◆ **Requirement**: Look through the entries below. Report each line that has the word "paged" in it.

[[ Material shown open ]]

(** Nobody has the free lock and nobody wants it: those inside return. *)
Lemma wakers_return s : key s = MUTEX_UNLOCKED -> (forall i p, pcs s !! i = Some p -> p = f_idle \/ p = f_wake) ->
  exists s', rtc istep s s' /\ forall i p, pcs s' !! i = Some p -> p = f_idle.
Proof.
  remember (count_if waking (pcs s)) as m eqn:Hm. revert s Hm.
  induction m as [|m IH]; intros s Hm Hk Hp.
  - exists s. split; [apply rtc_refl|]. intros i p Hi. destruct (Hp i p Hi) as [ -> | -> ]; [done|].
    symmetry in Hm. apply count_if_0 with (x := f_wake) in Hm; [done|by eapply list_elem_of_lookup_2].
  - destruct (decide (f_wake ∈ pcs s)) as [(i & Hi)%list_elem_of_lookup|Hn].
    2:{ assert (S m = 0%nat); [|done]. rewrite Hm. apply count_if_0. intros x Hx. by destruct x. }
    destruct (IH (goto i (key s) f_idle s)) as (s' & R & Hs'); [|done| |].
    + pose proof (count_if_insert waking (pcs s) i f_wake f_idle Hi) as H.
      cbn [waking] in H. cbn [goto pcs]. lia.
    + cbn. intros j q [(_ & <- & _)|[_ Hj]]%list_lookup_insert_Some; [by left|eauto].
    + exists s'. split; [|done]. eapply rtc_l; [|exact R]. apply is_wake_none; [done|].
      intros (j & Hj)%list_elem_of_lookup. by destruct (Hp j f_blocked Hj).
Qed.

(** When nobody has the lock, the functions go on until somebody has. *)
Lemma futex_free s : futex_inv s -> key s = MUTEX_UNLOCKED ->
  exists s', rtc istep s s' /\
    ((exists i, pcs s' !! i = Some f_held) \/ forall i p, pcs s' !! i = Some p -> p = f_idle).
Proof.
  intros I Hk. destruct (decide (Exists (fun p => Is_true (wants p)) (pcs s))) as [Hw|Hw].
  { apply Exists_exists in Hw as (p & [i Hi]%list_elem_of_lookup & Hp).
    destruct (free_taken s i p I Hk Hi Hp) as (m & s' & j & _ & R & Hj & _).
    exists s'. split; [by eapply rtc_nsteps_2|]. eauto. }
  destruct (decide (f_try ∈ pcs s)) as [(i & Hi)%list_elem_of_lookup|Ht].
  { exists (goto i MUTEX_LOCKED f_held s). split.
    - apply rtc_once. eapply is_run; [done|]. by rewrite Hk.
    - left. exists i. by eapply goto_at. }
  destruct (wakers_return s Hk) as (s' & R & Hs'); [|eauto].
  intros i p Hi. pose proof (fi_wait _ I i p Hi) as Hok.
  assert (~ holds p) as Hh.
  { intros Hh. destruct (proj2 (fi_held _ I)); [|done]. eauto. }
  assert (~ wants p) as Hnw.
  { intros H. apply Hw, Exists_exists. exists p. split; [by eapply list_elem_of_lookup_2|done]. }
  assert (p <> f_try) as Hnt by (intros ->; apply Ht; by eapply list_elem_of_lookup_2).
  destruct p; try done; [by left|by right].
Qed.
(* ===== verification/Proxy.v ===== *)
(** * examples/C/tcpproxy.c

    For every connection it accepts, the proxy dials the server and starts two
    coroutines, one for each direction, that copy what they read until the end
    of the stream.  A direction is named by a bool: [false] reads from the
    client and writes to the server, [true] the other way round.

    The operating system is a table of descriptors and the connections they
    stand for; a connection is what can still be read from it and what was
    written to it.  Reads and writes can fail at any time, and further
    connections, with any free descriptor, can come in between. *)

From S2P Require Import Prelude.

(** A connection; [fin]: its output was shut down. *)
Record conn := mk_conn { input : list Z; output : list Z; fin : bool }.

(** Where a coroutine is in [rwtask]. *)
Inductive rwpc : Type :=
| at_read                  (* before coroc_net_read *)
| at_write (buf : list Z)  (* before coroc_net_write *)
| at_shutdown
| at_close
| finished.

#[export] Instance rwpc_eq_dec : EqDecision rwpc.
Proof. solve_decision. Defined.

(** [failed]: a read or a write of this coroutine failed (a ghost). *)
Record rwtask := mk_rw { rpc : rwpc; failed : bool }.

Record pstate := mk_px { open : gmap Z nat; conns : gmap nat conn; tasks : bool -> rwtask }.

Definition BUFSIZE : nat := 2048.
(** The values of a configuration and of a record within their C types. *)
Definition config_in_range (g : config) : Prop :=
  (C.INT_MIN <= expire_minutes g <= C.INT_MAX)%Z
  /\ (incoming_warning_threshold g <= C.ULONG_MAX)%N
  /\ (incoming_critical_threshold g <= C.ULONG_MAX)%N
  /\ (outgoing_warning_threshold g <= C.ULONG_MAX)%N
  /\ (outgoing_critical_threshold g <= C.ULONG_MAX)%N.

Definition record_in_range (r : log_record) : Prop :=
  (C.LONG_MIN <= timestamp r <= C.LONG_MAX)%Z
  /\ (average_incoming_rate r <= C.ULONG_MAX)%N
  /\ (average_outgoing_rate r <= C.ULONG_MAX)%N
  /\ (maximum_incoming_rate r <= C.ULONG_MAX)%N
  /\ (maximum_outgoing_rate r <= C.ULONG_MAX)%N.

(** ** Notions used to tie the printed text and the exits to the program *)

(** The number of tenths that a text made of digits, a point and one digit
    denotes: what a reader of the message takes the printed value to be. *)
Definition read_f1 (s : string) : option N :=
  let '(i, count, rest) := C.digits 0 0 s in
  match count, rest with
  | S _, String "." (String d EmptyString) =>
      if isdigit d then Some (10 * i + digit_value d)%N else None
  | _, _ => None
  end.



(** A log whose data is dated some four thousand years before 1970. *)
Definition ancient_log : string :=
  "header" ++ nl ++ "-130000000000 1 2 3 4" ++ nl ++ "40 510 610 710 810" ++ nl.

[[ Material shown closed ]]
[[ Material shown open ]]

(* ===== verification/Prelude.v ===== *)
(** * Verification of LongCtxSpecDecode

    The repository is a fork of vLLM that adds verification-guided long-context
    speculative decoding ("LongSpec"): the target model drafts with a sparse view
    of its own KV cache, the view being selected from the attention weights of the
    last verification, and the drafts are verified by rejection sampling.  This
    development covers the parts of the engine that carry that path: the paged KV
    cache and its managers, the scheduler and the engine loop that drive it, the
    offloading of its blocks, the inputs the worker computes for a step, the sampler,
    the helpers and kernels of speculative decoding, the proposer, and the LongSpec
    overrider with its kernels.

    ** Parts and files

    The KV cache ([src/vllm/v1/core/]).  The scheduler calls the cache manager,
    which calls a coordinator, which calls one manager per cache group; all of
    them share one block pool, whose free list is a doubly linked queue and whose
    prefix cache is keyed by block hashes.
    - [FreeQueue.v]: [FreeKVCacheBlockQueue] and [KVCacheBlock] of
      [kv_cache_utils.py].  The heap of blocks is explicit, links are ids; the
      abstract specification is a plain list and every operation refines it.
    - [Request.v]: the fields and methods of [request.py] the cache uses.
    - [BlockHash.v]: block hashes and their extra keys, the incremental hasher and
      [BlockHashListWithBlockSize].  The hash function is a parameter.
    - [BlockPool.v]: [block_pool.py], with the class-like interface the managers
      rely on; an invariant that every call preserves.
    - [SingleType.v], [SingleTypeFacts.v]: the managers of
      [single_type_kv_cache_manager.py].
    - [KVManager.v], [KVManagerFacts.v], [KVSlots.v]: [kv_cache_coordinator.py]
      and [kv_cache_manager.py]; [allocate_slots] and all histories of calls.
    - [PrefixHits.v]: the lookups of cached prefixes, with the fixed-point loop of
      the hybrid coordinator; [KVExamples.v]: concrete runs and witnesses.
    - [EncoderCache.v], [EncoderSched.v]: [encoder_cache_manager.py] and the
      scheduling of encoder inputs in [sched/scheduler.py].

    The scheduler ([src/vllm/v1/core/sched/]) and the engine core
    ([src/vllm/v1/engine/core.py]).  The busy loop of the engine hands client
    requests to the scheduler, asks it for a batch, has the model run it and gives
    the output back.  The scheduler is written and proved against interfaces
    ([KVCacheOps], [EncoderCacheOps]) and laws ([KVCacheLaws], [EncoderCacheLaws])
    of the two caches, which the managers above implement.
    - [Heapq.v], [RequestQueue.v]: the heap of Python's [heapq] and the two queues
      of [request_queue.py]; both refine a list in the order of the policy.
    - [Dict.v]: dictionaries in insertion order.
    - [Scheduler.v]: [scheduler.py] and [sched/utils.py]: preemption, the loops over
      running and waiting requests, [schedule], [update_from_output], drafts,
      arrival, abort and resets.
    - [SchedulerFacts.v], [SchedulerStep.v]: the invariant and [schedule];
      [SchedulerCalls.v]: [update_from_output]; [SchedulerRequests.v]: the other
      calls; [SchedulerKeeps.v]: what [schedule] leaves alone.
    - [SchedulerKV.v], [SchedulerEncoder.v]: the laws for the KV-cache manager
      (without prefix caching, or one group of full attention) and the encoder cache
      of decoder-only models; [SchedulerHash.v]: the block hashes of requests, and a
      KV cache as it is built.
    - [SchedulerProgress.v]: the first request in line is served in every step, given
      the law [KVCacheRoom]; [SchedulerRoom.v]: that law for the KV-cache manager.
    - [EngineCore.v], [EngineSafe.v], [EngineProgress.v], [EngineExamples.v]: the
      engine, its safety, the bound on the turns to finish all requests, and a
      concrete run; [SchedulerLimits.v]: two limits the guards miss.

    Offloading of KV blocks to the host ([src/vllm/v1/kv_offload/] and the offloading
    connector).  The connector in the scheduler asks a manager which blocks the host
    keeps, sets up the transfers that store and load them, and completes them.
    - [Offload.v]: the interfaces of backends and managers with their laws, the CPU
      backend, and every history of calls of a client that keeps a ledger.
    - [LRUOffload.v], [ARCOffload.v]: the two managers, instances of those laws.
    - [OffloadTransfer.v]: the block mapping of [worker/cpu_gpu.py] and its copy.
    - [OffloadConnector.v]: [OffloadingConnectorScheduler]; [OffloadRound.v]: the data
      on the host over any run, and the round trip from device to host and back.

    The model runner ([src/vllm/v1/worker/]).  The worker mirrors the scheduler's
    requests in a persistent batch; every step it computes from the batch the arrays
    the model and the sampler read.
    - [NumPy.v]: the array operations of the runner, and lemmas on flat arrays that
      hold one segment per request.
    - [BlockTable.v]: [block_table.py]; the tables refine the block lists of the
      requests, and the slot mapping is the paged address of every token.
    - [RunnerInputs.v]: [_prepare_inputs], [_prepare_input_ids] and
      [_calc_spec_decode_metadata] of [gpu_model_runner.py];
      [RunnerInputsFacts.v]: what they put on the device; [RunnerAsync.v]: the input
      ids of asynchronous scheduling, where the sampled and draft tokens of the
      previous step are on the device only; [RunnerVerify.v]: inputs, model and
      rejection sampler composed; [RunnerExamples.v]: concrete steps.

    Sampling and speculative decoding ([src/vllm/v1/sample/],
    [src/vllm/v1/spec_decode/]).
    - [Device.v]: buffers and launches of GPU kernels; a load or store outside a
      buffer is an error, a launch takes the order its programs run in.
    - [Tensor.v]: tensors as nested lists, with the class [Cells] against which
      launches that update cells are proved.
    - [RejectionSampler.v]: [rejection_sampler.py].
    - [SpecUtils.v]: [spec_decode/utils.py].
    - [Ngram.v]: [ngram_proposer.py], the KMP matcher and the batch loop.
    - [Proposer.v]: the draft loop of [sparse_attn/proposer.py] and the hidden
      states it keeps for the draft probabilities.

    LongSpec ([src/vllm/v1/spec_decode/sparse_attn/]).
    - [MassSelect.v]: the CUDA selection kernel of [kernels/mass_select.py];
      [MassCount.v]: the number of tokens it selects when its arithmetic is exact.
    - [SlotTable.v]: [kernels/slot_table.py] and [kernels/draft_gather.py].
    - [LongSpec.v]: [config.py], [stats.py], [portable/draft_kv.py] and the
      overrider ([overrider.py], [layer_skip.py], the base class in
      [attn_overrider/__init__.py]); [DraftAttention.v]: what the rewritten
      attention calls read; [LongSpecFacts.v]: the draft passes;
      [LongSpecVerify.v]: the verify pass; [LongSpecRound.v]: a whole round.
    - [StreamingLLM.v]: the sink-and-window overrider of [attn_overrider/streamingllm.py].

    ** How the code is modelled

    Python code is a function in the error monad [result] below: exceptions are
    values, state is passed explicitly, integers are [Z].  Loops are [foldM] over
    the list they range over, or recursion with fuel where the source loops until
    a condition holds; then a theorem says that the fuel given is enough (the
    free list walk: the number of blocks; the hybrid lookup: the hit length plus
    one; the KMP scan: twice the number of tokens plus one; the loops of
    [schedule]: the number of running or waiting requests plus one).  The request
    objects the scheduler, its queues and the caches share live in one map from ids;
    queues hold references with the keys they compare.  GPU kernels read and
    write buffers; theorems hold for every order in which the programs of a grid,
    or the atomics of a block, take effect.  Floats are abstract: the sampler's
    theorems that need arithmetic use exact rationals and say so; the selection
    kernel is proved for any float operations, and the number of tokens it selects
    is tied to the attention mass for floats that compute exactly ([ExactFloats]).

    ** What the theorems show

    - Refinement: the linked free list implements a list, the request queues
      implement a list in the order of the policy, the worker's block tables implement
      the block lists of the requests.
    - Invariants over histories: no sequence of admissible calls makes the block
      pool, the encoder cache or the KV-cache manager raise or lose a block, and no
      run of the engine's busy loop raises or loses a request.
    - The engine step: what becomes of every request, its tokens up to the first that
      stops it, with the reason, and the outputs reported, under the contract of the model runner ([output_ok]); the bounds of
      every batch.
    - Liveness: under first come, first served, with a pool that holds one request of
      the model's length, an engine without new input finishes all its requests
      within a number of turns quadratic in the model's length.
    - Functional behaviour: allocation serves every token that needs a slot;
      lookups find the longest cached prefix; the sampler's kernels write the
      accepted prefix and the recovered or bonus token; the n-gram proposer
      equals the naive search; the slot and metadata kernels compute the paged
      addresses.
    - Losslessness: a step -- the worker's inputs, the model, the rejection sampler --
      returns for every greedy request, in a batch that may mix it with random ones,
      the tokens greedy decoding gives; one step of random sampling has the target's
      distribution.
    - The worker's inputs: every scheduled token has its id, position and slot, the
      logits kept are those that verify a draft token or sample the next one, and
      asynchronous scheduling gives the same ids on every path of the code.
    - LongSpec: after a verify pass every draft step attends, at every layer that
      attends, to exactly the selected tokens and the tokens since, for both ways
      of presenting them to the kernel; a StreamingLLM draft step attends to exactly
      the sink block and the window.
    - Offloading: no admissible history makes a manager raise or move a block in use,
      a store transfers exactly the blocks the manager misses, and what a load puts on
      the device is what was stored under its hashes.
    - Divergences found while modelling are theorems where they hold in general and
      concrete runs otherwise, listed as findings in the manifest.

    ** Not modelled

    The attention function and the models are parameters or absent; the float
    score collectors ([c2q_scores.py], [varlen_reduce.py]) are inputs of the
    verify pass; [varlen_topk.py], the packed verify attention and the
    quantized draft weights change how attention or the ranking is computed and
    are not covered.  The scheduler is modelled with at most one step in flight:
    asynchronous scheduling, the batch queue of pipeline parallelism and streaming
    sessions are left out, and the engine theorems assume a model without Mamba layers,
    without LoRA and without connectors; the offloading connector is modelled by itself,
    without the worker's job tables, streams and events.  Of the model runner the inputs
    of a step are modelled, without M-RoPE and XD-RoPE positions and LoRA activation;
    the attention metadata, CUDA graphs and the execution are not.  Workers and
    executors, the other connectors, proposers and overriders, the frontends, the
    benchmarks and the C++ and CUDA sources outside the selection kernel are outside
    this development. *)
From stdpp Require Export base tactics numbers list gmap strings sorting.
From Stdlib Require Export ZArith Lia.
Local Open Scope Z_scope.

[[ Material shown closed ]]

◆ **Response box**:
    development covers the parts of the engine that carry that path: the paged KV
      requests, and the slot mapping is the paged address of every token.
      equals the naive search; the slot and metadata kernels compute the paged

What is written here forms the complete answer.